■ WHAT TO WORK ON ■
Find the line containing "root_from (if Z.testbit". Reproduce it and every line after it up to the end of the records, exactly as written.
INPUT DATA Block Start
(* ===== verification/MerkleTree.v ===== *)
(** * Merkle trees of the host-runner

    [offchain/host-runner/src/merkle_tree/]: the pristine tree
    ([pristine.rs]), proofs ([proof.rs]) and the complete tree
    ([complete.rs]), and [proofs.rs], which proves the outputs of an epoch.
    Keccak-256 is a parameter. Sizes and addresses are [usize] values in [Z];
    positions in a vector are in [nat]. *)

From stdpp Require Import gmap.
From S2P Require Import Prelude Codecs Events.

Module MerkleTree.
Inductive Error :=
| TargetSizeGreaterThanRootSize
| LeafSizeGreaterThanRootSize
| WordSizeGreaterThanLeafSize
| WordSizeGreaterThanRootSize
| TreeTooLarge
| TreeIsFull
| TooManyLeaves
| SizeOutOfRange
| MisalignedAddress.

#[export] Instance Error_eq_dec : EqDecision Error.
Proof. solve_decision. Defined.

Definition get_concat_hash `{Keccak} (left right : Hash) : Hash := keccak256 (left ++ right).

(** [Hash::default()] *)
Definition default_hash : Hash := zeros Common.HASH_SIZE.
End MerkleTree.

(** ** [pristine::Tree] *)

Module Pristine.
Import MerkleTree.

Record Tree := mkTree {
  log2_root_size : Z;
  log2_word_size : Z;
  hashes : list Hash;
}.

Section Ops.
Context `{Keccak}.

(** The loop from [i] on, for [n] more hashes. *)
Fixpoint push_hashes {E} (n i : nat) (hashes : list Hash) : outcome E (list Hash) :=
  match n with
  | O => Ok hashes
  | S n =>
      h ← index hashes (i - 1);
      push_hashes n (S i) (hashes ++ [get_concat_hash h h])
  end.

Definition new (log2_root_size log2_word_size : Z) : outcome Error Tree :=
  ensure (log2_word_size <=? log2_root_size) WordSizeGreaterThanRootSize ;;
  let num_hashes := Z.to_nat (log2_root_size - log2_word_size + 1) in
  let word := zeros (Z.to_nat (u64_shl 1 log2_word_size)) in
  hashes ← push_hashes (num_hashes - 1) 1 [keccak256 word];
  Ok (mkTree log2_root_size log2_word_size hashes).

Definition get_hash (t : Tree) (log2_size : Z) : outcome Error Hash :=
  ensure ((log2_word_size t <=? log2_size) && (log2_size <=? log2_root_size t)) SizeOutOfRange ;;
  index (hashes t) (Z.to_nat (log2_size - log2_word_size t)).
End Ops.
End Pristine.

(** ** [proof::Proof] *)

Module TreeProof.
Import MerkleTree.

Record Proof := mkProof {
  target_address : Z;
  log2_target_size : Z;
  target_hash : Hash;
  log2_root_size : Z;
  root_hash : Hash;
  sibling_hashes : list Hash;
}.

Definition new (target_address log2_target_size : Z) (target_hash : Hash) (log2_root_size : Z)
    (root_hash : Hash) : outcome Error Proof :=
  ensure (log2_target_size <=? log2_root_size) TargetSizeGreaterThanRootSize ;;
  Ok (mkProof target_address log2_target_size target_hash log2_root_size root_hash
        (replicate (Z.to_nat (log2_root_size - log2_target_size)) default_hash)).

Definition log2_size_to_index (p : Proof) (log2_size : Z) : outcome Error nat :=
  ensure (log2_size <? log2_root_size p) SizeOutOfRange ;;
  ensure (log2_target_size p <=? log2_size) SizeOutOfRange ;;
  let index := Z.to_nat (log2_size - log2_target_size p) in
  ensure (Nat.ltb index (length (sibling_hashes p))) SizeOutOfRange ;;
  Ok index.

Definition set_sibling_hash (p : Proof) (hash : Hash) (log2_size : Z) : outcome Error Proof :=
  i ← log2_size_to_index p log2_size;
  sibling_hashes ← set_index (sibling_hashes p) i hash;
  Ok (mkProof (target_address p) (log2_target_size p) (target_hash p) (log2_root_size p) (root_hash p)
        sibling_hashes).
End TreeProof.

(** ** [complete::Tree] *)

Module Complete.
Import MerkleTree.

Abbreviation Level := (list Hash).

Record Tree := mkTree {
  log2_root_size : Z;
  log2_leaf_size : Z;
  pristine : Pristine.Tree;
  tree : list Level;
}.

Section Ops.
Context `{Keccak}.

Definition new (log2_root_size log2_leaf_size log2_word_size : Z) : outcome Error Tree :=
  ensure (log2_leaf_size <=? log2_root_size) LeafSizeGreaterThanRootSize ;;
  ensure (log2_word_size <=? log2_leaf_size) WordSizeGreaterThanLeafSize ;;
  ensure (log2_root_size <=? 8 * 8) TreeTooLarge ;;
  pristine ← Pristine.new log2_root_size log2_word_size;
  Ok (mkTree log2_root_size log2_leaf_size pristine
        (replicate (Z.to_nat (log2_root_size - log2_leaf_size + 1)) [])).

Definition get_level_index (t : Tree) (log2_size : Z) : outcome Error nat :=
  ensure ((log2_leaf_size t <=? log2_size) && (log2_size <=? log2_root_size t)) SizeOutOfRange ;;
  Ok (Z.to_nat (log2_root_size t - log2_size)).

Definition get_level (t : Tree) (log2_size : Z) : outcome Error Level :=
  i ← get_level_index t log2_size;
  index (tree t) i.

(** An assignment through [get_level_mut]. *)
Definition set_level (t : Tree) (log2_size : Z) (level : Level) : outcome Error Tree :=
  i ← get_level_index t log2_size;
  tree ← set_index (tree t) i level;
  Ok (mkTree (log2_root_size t) (log2_leaf_size t) (pristine t) tree).

(** The entries [i], ..., [i + n - 1], which have two non-pristine children. *)
Fixpoint pair_entries {E} (n i : nat) (prev next : Level) : outcome E Level :=
  match n with
  | O => Ok next
  | S n =>
      left ← index prev (2 * i);
      right ← index prev (2 * i + 1);
      next ← set_index next i (get_concat_hash left right);
      pair_entries n (S i) prev next
  end.

(** The update of one level from the level below. *)
Definition update_level {E} (pristine : Pristine.Tree) (log2_prev_size : Z) (prev next : Level)
    : outcome E Level :=
  let first_entry := match next with [] => O | _ => (length next - 1)%nat end in
  let next := resize_with (Nat.div (length prev + 1) 2) default_hash next in
  let last_safe_entry := Nat.div (length prev) 2 in
  next ← pair_entries (last_safe_entry - first_entry) first_entry prev next;
  if Nat.ltb (2 * last_safe_entry) (length prev) then
    prev_pristine ← expect (Pristine.get_hash pristine log2_prev_size);
    prev_last ← index prev (length prev - 1);
    set_index next last_safe_entry (get_concat_hash prev_last prev_pristine)
  else Ok next.

(** The levels above [log2_prev_size], [n] of them. *)
Fixpoint bubble_levels {E} (n : nat) (log2_prev_size : Z) (t : Tree) : outcome E Tree :=
  match n with
  | O => Ok t
  | S n =>
      let log2_next_size := log2_prev_size + 1 in
      next ← expect (get_level t log2_next_size);
      t ← expect (set_level t log2_next_size []);
      prev ← expect (get_level t log2_prev_size);
      next ← update_level (pristine t) log2_prev_size prev next;
      t ← expect (set_level t log2_next_size next);
      bubble_levels n log2_next_size t
  end.

Definition bubble_up {E} (t : Tree) : outcome E Tree :=
  bubble_levels (Z.to_nat (log2_root_size t - log2_leaf_size t)) (log2_leaf_size t) t.

Definition new_from_leaves (log2_root_size log2_leaf_size log2_word_size : Z) (leaves : Level)
    : outcome Error Tree :=
  let max_len := u64_shl 1 (log2_root_size ⊟ log2_leaf_size) in
  ensure (Z.of_nat (length leaves) <=? max_len) TooManyLeaves ;;
  tree ← new log2_root_size log2_leaf_size log2_word_size;
  tree ← expect (set_level tree log2_leaf_size leaves);
  bubble_up tree.

Definition get_node_hash (t : Tree) (address log2_size : Z) : outcome Error Hash :=
  let address := u64_shr address log2_size in
  let bounds := u64_shl 1 (log2_root_size t ⊟ log2_size) in
  ensure (address <? bounds) SizeOutOfRange ;;
  level ← get_level t log2_size;
  if address <? Z.of_nat (length level) then index level (Z.to_nat address)
  else Pristine.get_hash (pristine t) log2_size.

Definition get_root_hash {E} (t : Tree) : outcome E Hash :=
  expect (get_node_hash t 0 (log2_root_size t)).

(** The siblings from [log2_sibling_size] on, [n] of them. *)
Fixpoint fill_siblings (n : nat) (t : Tree) (address log2_sibling_size : Z) (proof : TreeProof.Proof)
    : outcome Error TreeProof.Proof :=
  match n with
  | O => Ok proof
  | S n =>
      let sibling_address := Z.lxor address (u64_shl 1 log2_sibling_size) in
      hash ← get_node_hash t sibling_address log2_sibling_size;
      proof ← TreeProof.set_sibling_hash proof hash log2_sibling_size;
      fill_siblings n t address (log2_sibling_size + 1) proof
  end.

Definition get_proof (t : Tree) (address log2_size : Z) : outcome Error TreeProof.Proof :=
  ensure ((log2_leaf_size t <=? log2_size) && (log2_size <=? log2_root_size t)) SizeOutOfRange ;;
  let aligned_address := u64_shl (u64_shr address log2_size) log2_size in
  ensure (address =? aligned_address) MisalignedAddress ;;
  target_hash ← get_node_hash t address log2_size;
  root_hash ← get_root_hash t;
  proof ← TreeProof.new address log2_size target_hash (log2_root_size t) root_hash;
  fill_siblings (Z.to_nat (log2_root_size t - log2_size)) t address log2_size proof.

Definition push (t : Tree) (leaf : Hash) : outcome Error Tree :=
  let max_len := u64_shl 1 (log2_root_size t ⊟ log2_leaf_size t) in
  leaves ← expect (get_level t (log2_leaf_size t));
  ensure (Z.of_nat (length leaves) <? max_len) TreeIsFull ;;
  t ← expect (set_level t (log2_leaf_size t) (leaves ++ [leaf]));
  bubble_up t.

Definition len {E} (t : Tree) : outcome E nat :=
  level ← expect (get_level t (log2_leaf_size t));
  Ok (length level).
End Ops.
End Complete.

(** ** [proofs.rs] *)

Module Proofs.
Import MerkleTree.

Definition LOG2_HASH_SIZE : Z := 5.
Definition LOG2_ROOT_SIZE : Z := 16 + LOG2_HASH_SIZE.
Definition LOG2_WORD_SIZE : Z := 3.
Definition WORD_SIZE : nat := Z.to_nat (u64_shl 1 LOG2_WORD_SIZE).
Definition WORDS_PER_HASH : nat := Z.to_nat (u64_shl 1 (LOG2_HASH_SIZE - LOG2_WORD_SIZE)).

(** The trait that vouchers and notices implement. *)
Class Proofable (A : Type) : Type := {
  get_hash : A -> Hash;
  set_proof : TreeProof.Proof -> A -> A;
}.

Section Compute.
Context `{Keccak} {A : Type} `{Proofable A}.

Definition word_hashes (hash : Hash) : list Hash :=
  (fun word => keccak256 (take WORD_SIZE (drop (word * WORD_SIZE) hash))) <$> seq 0 WORDS_PER_HASH.

(** The slice is the state: proofs are set in place, one after the other. *)
Definition compute_proofs : M (list A) Error Hash :=
  proofables ← get;
  let leaves := proofables ≫= fun proofable => word_hashes (get_hash proofable) in
  tree ← lift (Complete.new_from_leaves LOG2_ROOT_SIZE LOG2_WORD_SIZE LOG2_WORD_SIZE leaves);
  for_each (seq 0 (length proofables)) (fun i =>
    proof ← lift (Complete.get_proof tree (wrap 64 (Z.of_nat i * u64_shl 1 LOG2_HASH_SIZE)) LOG2_HASH_SIZE);
    modify (alter (set_proof proof) i)) ;;
  lift (Complete.get_root_hash tree).
End Compute.
End Proofs.

(** ** Specification

    The hash of a node by recursion on its height, over the leaves padded with
    pristine ones. *)

Section Spec.
Context `{Keccak}.
Import MerkleTree.
Variable log2_word_size : Z.

(** The hash of the pristine tree of height [k] over words. *)
Fixpoint pristine_hash (k : nat) : Hash :=
  match k with
  | O => keccak256 (zeros (Z.to_nat (2 ^ log2_word_size)))
  | S k => get_concat_hash (pristine_hash k) (pristine_hash k)
  end.

(** A leaf is a subtree of height [d] over words. *)
Variable d : nat.
Variable leaves : list Hash.

(** The node at height [k] over the leaves, at position [i] from the left. *)
Fixpoint node (k i : nat) : Hash :=
  match k with
  | O => default (pristine_hash d) (leaves !! i)
  | S k => get_concat_hash (node k (2 * i)) (node k (2 * i + 1))
  end.

(** What the tree stores at height [k]: the nodes that are not pristine. *)
Fixpoint pair_up (p : Hash) (l : list Hash) : list Hash :=
  match l with
  | [] => []
  | [x] => [get_concat_hash x p]
  | x :: y :: l => get_concat_hash x y :: pair_up p l
  end.
Fixpoint level_of (k : nat) : list Hash :=
  match k with
  | O => leaves
  | S k => pair_up (pristine_hash (d + k)) (level_of k)
  end.
End Spec.

(** The root that a proof computes from its target, its address and its siblings. *)
Fixpoint root_from `{Keccak} (h : Hash) (address log2_size : Z) (siblings : list Hash) : Hash :=
  match siblings with
  | [] => h
  | s :: siblings =>
      root_from (if Z.testbit address log2_size then MerkleTree.get_concat_hash s h
                 else MerkleTree.get_concat_hash h s)
        address (log2_size + 1) siblings
  end.

Section PristineLemmas.
Context `{Keccak}.
Variables (root word : Z).
Hypothesis Hword : 0 <= word <= root.
Hypothesis Hroot : root < 64.

Lemma push_hashes_ok {E} n i :
  (1 <= i)%nat ->
  Pristine.push_hashes (E := E) n i (pristine_hash word <$> seq 0 i) = Ok (pristine_hash word <$> seq 0 (n + i)).
Proof.
  revert i. induction n as [|n IH]; intros i Hi; [done|]. cbn [Pristine.push_hashes].
  unfold index. rewrite list_lookup_fmap, lookup_seq_lt by lia. cbn.
  replace (_ ++ [_]) with (pristine_hash word <$> seq 0 (S i)).
  - rewrite IH by lia. by replace (n + S i)%nat with (S (n + i)) by lia.
  - rewrite seq_S, fmap_app. cbn. destruct i as [|i]; [lia|]. by replace (S i - 1)%nat with i by lia.
Qed.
INPUT DATA Block End
■ SOLUTION BELOW ■
      root_from (if Z.testbit address log2_size then MerkleTree.get_concat_hash s h
                 else MerkleTree.get_concat_hash h s)
        address (log2_size + 1) siblings
  end.

Section PristineLemmas.
Context `{Keccak}.
Variables (root word : Z).
Hypothesis Hword : 0 <= word <= root.
Hypothesis Hroot : root < 64.

Lemma push_hashes_ok {E} n i :
  (1 <= i)%nat ->
  Pristine.push_hashes (E := E) n i (pristine_hash word <$> seq 0 i) = Ok (pristine_hash word <$> seq 0 (n + i)).
Proof.
  revert i. induction n as [|n IH]; intros i Hi; [done|]. cbn [Pristine.push_hashes].
  unfold index. rewrite list_lookup_fmap, lookup_seq_lt by lia. cbn.
  replace (_ ++ [_]) with (pristine_hash word <$> seq 0 (S i)).
  - rewrite IH by lia. by replace (n + S i)%nat with (S (n + i)) by lia.
  - rewrite seq_S, fmap_app. cbn. destruct i as [|i]; [lia|]. by replace (S i - 1)%nat with i by lia.
Qed.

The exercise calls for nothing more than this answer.